If you're going to handle huge files, SAX will work.  An alternative is to
use something that partially constructs the XML tree structure on demand.
The 'pulldom' module is a good module to know about:

    http://www.python.org/doc/lib/module-xml.dom.pulldom.html


But the documentation on pulldom is filled with little '...' "fill-me-in"
sort of things, which is really not so good.  *sigh* There's slightly
better documentation on pulldom here:

    http://www.prescod.net/python/pulldom.html


The pulldom approach is nice because it's a hybrid between the "stream"
approach of SAX and the structured approach of the DOM.

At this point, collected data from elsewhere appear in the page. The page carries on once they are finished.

(* ===== verification/Prelude.v ===== *)
(** * Lute: a verified model of a reactor network library and its HTTP server

    Lute is a C++ library in the style of muduo (src/polaris) with two programs on
    it: an HTTP server with accounts and pages (src/app/http) and a small recorder
    of bytes (src/app/CDN).  This development translates the library and the
    programs function by function into executable Gallina definitions and proves
    what makes them correct.  This file has the vocabulary that all others share.

    ** How the program works

    An [EventLoop] belongs to one thread.  It waits in an [EPollPoller] for events
    on [Channel]s, calls the handlers of the channels, then runs the functors that
    this and other threads have queued.  [TimerQueue], [Acceptor], [Connector] and
    [TCPConnection] each own a channel.  A [TCPServer] accepts in its base loop and
    gives every connection to a loop of an [EventLoopThreadPool], whose loops run
    in [EventLoopThread]s; a [TCPClient] keeps one connection that its [Connector]
    makes.  A connection reads into and writes from [Buffer]s and calls the user's
    callbacks.  [HttpServer] is such a user: [HttpContext] parses the input buffer
    into an [HttpRequest], a handler -- [Application::onRequest] in the program --
    fills in an [HttpResponse], which is printed into a buffer and sent.

    ** Files

    Data:
    - [Prelude.v]: faults, the state-and-fault monad with its rules, machine integers;
    - [Bytes.v]: characters, searches, byte order, decimal printing (libc, C++ library);
    - [Buffer.v]: polaris/Buffer.h and .cc, byte-order helpers of Sockets.h;
    - [Base.v]: the interface of [Timestamp] (submodule Base);
    - [InetAddress.v]: polaris/InetAddress.h and .cc, address functions of Sockets.cc.

    One loop:
    - [Channel.v]: Channel.h and .cc, and the interface [LoopOps]/[LoopSpec] that a
      loop offers to the objects that own channels;
    - [EPollPoller.v]: Poller.h and .cc, EPollPoller.h and .cc; it discharges
      [LoopSpec], so that what is proved of connections, acceptors and connectors
      against the interface holds on the poller;
    - [EventLoop.v]: EventLoop.h and .cc as the loop's own thread runs them, over the
      poller; another implementation of [LoopOps];
    - [TimerQueue.v]: Timer.h and .cc, TimerId.h, TimerQueue.h and .cc, and [runAt],
      [runAfter], [runEvery] of EventLoop.cc;
    - [TinySockets.v]: a concrete kernel for the witnesses.

    Several threads, as transition systems whose steps are single accesses to shared
    variables, mutex operations or system calls:
    - [LoopThreads.v]: [queueInLoop], [quit], [wakeup] against [loop] (EventLoop.cc);
    - [EventLoopThread.v]: EventLoopThread.h and .cc;
    - [EventLoopThreadPool.v]: EventLoopThreadPool.h and .cc, in the base loop.

    Connections:
    - [Acceptor.v], [AcceptorProps.v]: Acceptor.h and .cc, [Socket] and the wrappers of
      Sockets.cc;
    - [Socket.v]: the options, reports and lifetime of a [Socket], rest of Sockets.cc;
    - [Connector.v], [ConnectorProps.v], [ConnectorSteps.v]: Connector.h and .cc;
    - [TCPConnection.v], [TCPConnectionInv.v], [TCPConnectionProps.v]: TCPConnection.h
      and .cc;
    - [ConnLife.v], [ConnLifeProps.v]: a connection as its owner sees it, and that
      [TCPConnection.v] behaves like this;
    - [TCPServer.v], [TCPServerProps.v]: TCPServer.h and .cc, over [ConnLife.v] and the
      pool;
    - [TCPClient.v], [TCPClientInv.v], [TCPClientProps.v]: TCPClient.h and .cc, over
      [ConnLife.v] and the whole of [Connector.v].

    Programs:
    - [HttpRequest.v], [HttpContext.v], [HttpWellFormed.v], [HttpResponse.v]: http/ files
      of the same names, and what is true of every parsed request;
    - [HttpServer.v], [HttpService.v]: HttpServer.h and .cc, the callbacks on a
      connection and the object with its [TCPServer];
    - [Regex.v], [Application.v], [ApplicationProps.v]: app.h and app.cc without [main];
    - [Startup.v]: the command line in [main] of app.cc;
    - [CDN.v]: app/CDN/src/main.cc;
    - [HttpConversation.v]: a client that asks one request after the other, from the
      accepted connection to the bytes it gets, for any handler; nothing new of the
      code, but parser, server, response and connection composed;
    - [Website.v]: the same with [Application::onRequest] as the handler.

    ** State and operations

    A method is a function in the monad [M S] over a record [S] with the members of
    the class under their own names ([readerIndex_], [timers_], [connections_] ...);
    where objects live behind pointers the record is a world with a heap of them
    ([Channel.v], [TimerQueue.v]), and using a pointer to something destroyed is a
    fault.  [zoom] runs a method of a member inside its owner.  Functors that wait in
    a queue are data, and a [run_...] function says what each does.  The definitions
    keep the names of the functions; those with the suffix [_ctor] and [_dtor] are
    constructors and destructors.

    The faults are those of a build with assertions: a failed [assert], [LOG_FATAL] and
    [LOG_SYSFATAL], an access outside an object (or other undefined behaviour), and
    [std::length_error].  [wp m Q s] says that [m] returns from [s] without any fault
    and that [Q] holds of what it returns and leaves; [safe m Q s] is the same but
    allows [std::length_error], the failure of a buffer to grow, for which the program
    has no handler; [upto] allows one given fault.  So a theorem with [wp] is also a
    statement of termination and of the absence of failed assertions.

    Integers are [Z] with the wrap-around of their type written out ([wrap_u], [wrap_s]);
    bytes are [Byte.byte]; the byte order of the host is the class [HostEndian], and
    the theorems hold for both.

    The kernel, the C library's address functions, the submodules Base, MySQL and Redis,
    and the file system are classes with operations ([Epoll], [Timerfd],
    [SocketNet], [AcceptOps], [ConnectOps], [BaseTime], [Services] ...) and, apart from
    them, classes with the documented behaviour that a theorem needs ([EpollLaws],
    [SocketNetLaws] ...).  The other end of a connection is a class of its own ([Peer],
    [PeerLaws] in [HttpConversation.v]).  The witnesses instantiate them by concrete
    functions.  A handler of [HttpServer] may have an object of its own, the parameter
    [A]: for the program it is the [Application] with its services.

    ** What the theorems show

    - [Buffer]: the buffer is a byte queue (refinement for every sequence of calls), the
      integers it reads are those that were written, [readFd] appends what was read.
    - [HttpContext], [HttpWellFormed]: what is printed as a request is parsed back; a
      request that one call leaves incomplete is finished by the next as if all its
      bytes had come at once; the accepted request lines are a grammar; the loop ends except when a whole request is already there;
      a request that comes out is well formed.
    - [Channel], [EPollPoller], [EventLoop]: dispatch of events; the table, the channels
      and the kernel's interest list agree; one turn of the loop; [loop] ends after
      [quit].
    - [TimerQueue]: no timer is lost, leaked or used after it was freed, whatever the
      callbacks and calls of other threads between the steps of the loop do to the
      queue; exactly the due timers run, in order.  In another thread [addTimer] reads
      its timer once more when the loop may have freed it: [addTimer_reads_freed].
    - [LoopThreads], [EventLoopThread], [EventLoopThreadPool]: no wake-up is lost;
      [startLoop] returns a living loop, and the destructor of a loop that runs joins,
      by the steps of the two threads alone, without a time-out of poll or an
      unreasoned return of wait; a destructor that comes before the loop runs hangs,
      which is a theorem of its own; loops are handed out round robin.
    - [TCPConnectionProps]: over the sessions that [enabled] admits -- events, functors,
      timers, callbacks, calls of other threads -- no assertion fails; what is on the wire
      and in the output buffer are whole messages, in order, and all of them while the
      connection is connected and was not reset ([no_reset]); output that is left is
      waited for, and a closing connection has sent its FIN or has something ahead of it
      that will.  What fails outside is stated too ([restarted_then_destroyed],
      [parked_close_hangup], [destroyed_while_disconnecting]).
    - [ConnLifeProps]: the connection refines the description its owners work with.
    - [AcceptorProps], [ConnectorProps], [TCPServerProps], [TCPClientProps]: for the calls
      that [aenabled], [cenabled], [senabled] and [uenabled] admit, descriptors are
      neither lost nor closed twice, every connection is established and destroyed
      once in its own loop, and the map of the server has exactly the living ones; and
      for calls they leave out -- [connect] called again, [start] during a retry, a server
      destroyed too early -- what happens instead.  open(2) of the acceptor's reserve may
      fail at any time: the constructor's assertion then fails, or there is no reserve.
    - [InetAddress]: addresses print as they were read.
    - [HttpServer], [ApplicationProps]: a request is answered by the printed response of
      the handler, a response is read back by the parser, the handler equals a table
      of routes, after a registration that the databases accept a login succeeds with the registered password only, nothing that is
      posted reaches the database but three words; long image names overflow
      [realFile_].
    - [HttpConversation], [Website]: however the bytes of a client arrive and are read,
      for every request of a conversation over one connection exactly one answer is
      sent, in order, the printed response of the handler, which for the program is what
      the table of routes and the files say; what was given to the kernel and what is
      buffered are all the answers, unless a write finds the connection reset
      ([no_reset]); the connection is then shut down or kept as the response says.
    - [CDN], [Startup]: segmentation does not matter; the command line.
    - [Socket]: the text of [getTcpInfoString] fits its array and can be read back.

    ** Fuel

    [HttpContext.parse_loop] gets [parse_fuel], three more than the bytes in the buffer:
    every round but at most three consumes a line, and [parse_terminates] shows that
    it suffices.  [HttpRequest.rtrim_loop] takes the length of the string, one unit per
    character.  [Regex.all_matches] takes the length of the text, since every match
    consumes something.  [Bytes.dec_digits] takes 20, the digits of a 64-bit number.
    [EventLoop.loop] has no bound of its own: [loop_until_quit] gives, for the turn after
    which [quit_] is set, that any larger fuel gives the same end.

    ** What is not modelled

    Logging and the text of messages (and so [eventsToString], [operationToString],
    [printActiveChannels], [stateToString]); names of threads; the wrappers
    [connect], [read], [readv], [write] and [shutdownWrite] of Sockets.cc, which pass
    their arguments on and are parameters;
    the functions that create the eventfd, timerfd and epoll descriptors; the banner
    and usage text of [main].  Callbacks.h is type aliases; its [WeakCallback] occurs in
    [forceCloseWithDelay] of [TCPConnection.v].  The submodules are not in the
    repository.  Timers and connections have worlds of their own, and so have the
    threads: a single world in which all objects of a server run at once is not
    built; the interfaces [LoopOps], [ConnLife] and the result of [startLoop] are
    where the parts are joined.  The handler of the application is proved for one
    request at a time, and a conversation for one connection: in the program several
    threads run it on one object.  The requests of a conversation have no body: what a
    body in a segment of its own does to the code is the example [split_body_lost]. *)

From Stdlib Require Import ZArith Lia.
From stdpp Require Export base tactics option list.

As a concrete example, let's say we have the following XML text:

###
xmlText = """
<TU>
    <FEAT_NAME>68414.t07192</FEAT_NAME>
    <CHROMO_LINK>51530.t00029</CHROMO_LINK>
    <DATE>Aug 23 2001 12:27AM</DATE>
    <GENE_INFO>
        <LOCUS>F24J5.21</LOCUS>
        <PUB_LOCUS>At1g68680</PUB_LOCUS>
        <COM_NAME CURATED="1">expressed protein</COM_NAME>
        <IS_PSEUDOGENE>0</IS_PSEUDOGENE>
        <FUNCT_ANNOT_EVIDENCE TYPE="CURATED"></FUNCT_ANNOT_EVIDENCE>
        <DATE>Aug 23 2001 12:27AM</DATE>
    </GENE_INFO>
    <COORDSET>
        <END5>25789169</END5>
        <END3>25790587</END3>
    </COORDSET>
</TU>
"""
###



We'd like to traverse through this XML using some kind of parser. Here's
one approach, using the 'pulldom' module:

###
from xml.dom import pulldom
from StringIO import StringIO

xmlFile = StringIO(xmlText)
events = pulldom.parse(xmlFile)
for event, node in events:
    print event, node.nodeName
###

This has a sort of SAX-ish flavor: for every start tag, character data,
and end tag, we get back a 2-tuple that makes up the "event" and the
associated node.  The node that we get back is mostly contentless, but at
least we can look at the nodeName.



We can do more, though --- we can tell the system that we'd like to expand
a node so that we can get structural information from it.  For example:

###
from xml.dom import pulldom
from StringIO import StringIO

xmlFile = StringIO(xmlText)
events = pulldom.parse(xmlFile)
for event, node in events:
    if event == 'START_ELEMENT' and node.nodeName == 'COORDSET':
        events.expandNode(node)
        print node.toxml()
        print node.getElementsByTagName('END5')[0].childNodes
        print node.getElementsByTagName('END3')[0].childNodes
###


Once we've expanded a node, we can start dealing with it with DOMish glee.
*grin* The 'minidom' module and its discussion of the DOM applies pretty
well on an "expanded" node:

    http://www.python.org/doc/current/lib/dom-node-objects.html
    http://www.python.org/doc/current/lib/dom-example.html


The key to keeping memory usage down is to expand only the nodes that
we're interested in.  Instead of instantiating the whole tree at a time,
we can be content to play with the subtrees that we're interested in.


Please feel free to ask more questions about this.  Good luck to you!